Frank stepped in to describe how going bare metal means going back in time, as you lose capabilities we have pretty much taken for granted like vMotion.

To help use ABC Inc as a case study and illustrate the advantages vSphere brings, the rest of the presentation was broken down into 4 stages;

1. Day 0; Planning
2. Day 1; first deployments
3. Day 2; Container sprawl
4. Day 3; Maintenance and Availability

For each stage, Michael described the challenges of the bare metal approach and Frank then described how vSphere helps.

Day 0; Planning and Installing on bare metal

Provision hardware and setup lots of software. Build a custom cloud provider. Manage lots of external integrations. Lots of things for a team to setup, manage and integrated.

How can vSphere help

Frank jumps in to talk about how slow it is to provision physical hardware. In the US it takes an average of 86 days to get a physical server deployed.

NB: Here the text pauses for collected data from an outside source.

(* ===== verification/AddrHash.v ===== *)
(** * Flow tables (src/data/map/addr_hash.c, src/include/addr_hash.h)

    A specialised hash table keyed by [addr_pair], whose nodes come from a
    pool: blocks of 256 nodes, free nodes linked through the same [n_next]
    field that links the buckets.  The pool is shared by every table
    ([history] and [screen_hash]); [ah_rep] states that the nodes of the pool
    are exactly the free ones, those of one table and those used elsewhere. *)

From S2P Require Import Prelude Chain Hash Pool.

Local Open Scope Z_scope.

Definition AF_INET : Z := 2.
Definition AF_INET6 : Z := 10.
Definition hash_table_size : Z := 2048.
Definition POOL_BLOCK_SIZE : Z := 256.

(** [src] and [dst] are the 16 bytes of the unions [src]/[src6] and
    [dst]/[dst6]; an IPv4 address is their first four bytes. *)
Record addr_pair := AddrPair {
  address_family : Z;
  protocol : Z;
  src_port : Z;
  src : list Z;
  dst_port : Z;
  dst : list Z
}.

#[export] Instance addr_pair_eq_dec : EqDecision addr_pair.
Proof. solve_decision. Defined.

#[export] Program Instance addr_pair_countable : Countable addr_pair :=
  inj_countable
    (fun a => (address_family a, protocol a, src_port a, src a, dst_port a, dst a))
    (fun '(af, pr, sp, s, dp, d) => Some (AddrPair af pr sp s dp d)) _.
Next Obligation. by intros []. Qed.

Definition zeros16 : list Z := replicate 16 0.

(** The pair after [memset(ap, 0, sizeof *ap)]. *)
Definition zero_pair : addr_pair := AddrPair 0 0 0 zeros16 0 zeros16.

(** AF_INET and AF_INET6, the families that inet_ntop knows. *)
Definition known_family (af : Z) : Prop := af = 2 \/ af = 10.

Bare metal means managing hardware compatibility, whereas with vSphere it abstracts and standardises the hardware and is based on VMware’s HCL.

Patching hardware means not having to turn servers off as you can use vMotion. With 7 out of 10 workloads being stateful (according to Datadog), this is an overlooked consideration for managing container workloads.

In addition, vSphere provides a flexible security boundary, can wrap right sized VMs around a certain set of containers.

Day 1; Experiences with first deployments

Michael takes a step back to describe what an app will do when running on top of a physical host. He states that many people consume a service to get VMs and have forgotten or never experienced why we implemented virtualisation in the first place.

Kubernetes on bare metal helps with scheduling decisions for applications, rather than running them all together in the underlying host. However, resources can be wasted, runtimes are not aware they are sharing with other pods and it can be difficult to tune per workload.

How can vSphere help

Frank stepped back into talk about his deep knowledge of the hypervisor. He talked about how vSphere is aware of hyper threading and NUMA, so can make intelligent decisions to best optimise performance for container hosts.

Day 2; Container and Cluster Sprawl

Once Kubernetes becomes successful, other teams will want more containers, and more clusters. Clusters for staging, test, prod etc.

How vSphere can help

vSphere provides multi-tenancy so multiple clusters can be created and separated effectively, and DRS can distribute load.

Day 3; Maintenance and Availability

What happens when you have a bare metal master node failure. No alternative hosts for services to restart on and there is no admission control to stop contention when failure occur.

For worker nodes, Kubernetes by default waits 5 minutes before starting pods on a new host and 6 minutes before reattaching volumes from failed hosts.

How can vSphere help

vSphere can provide HA restart priorities and HA dependencies. This could be used to prioritise the control plane starting before worker nodes. DRS affinity can be used to separate master nodes across different hosts, or to group them to one site in a stretched cluster. Proactive HA can help move VMs before a hosts fails or prevent scheduling on a host is suffering hardware degradation.

And with that, Frank and Michael quickly wrapped up as they had ran out of time!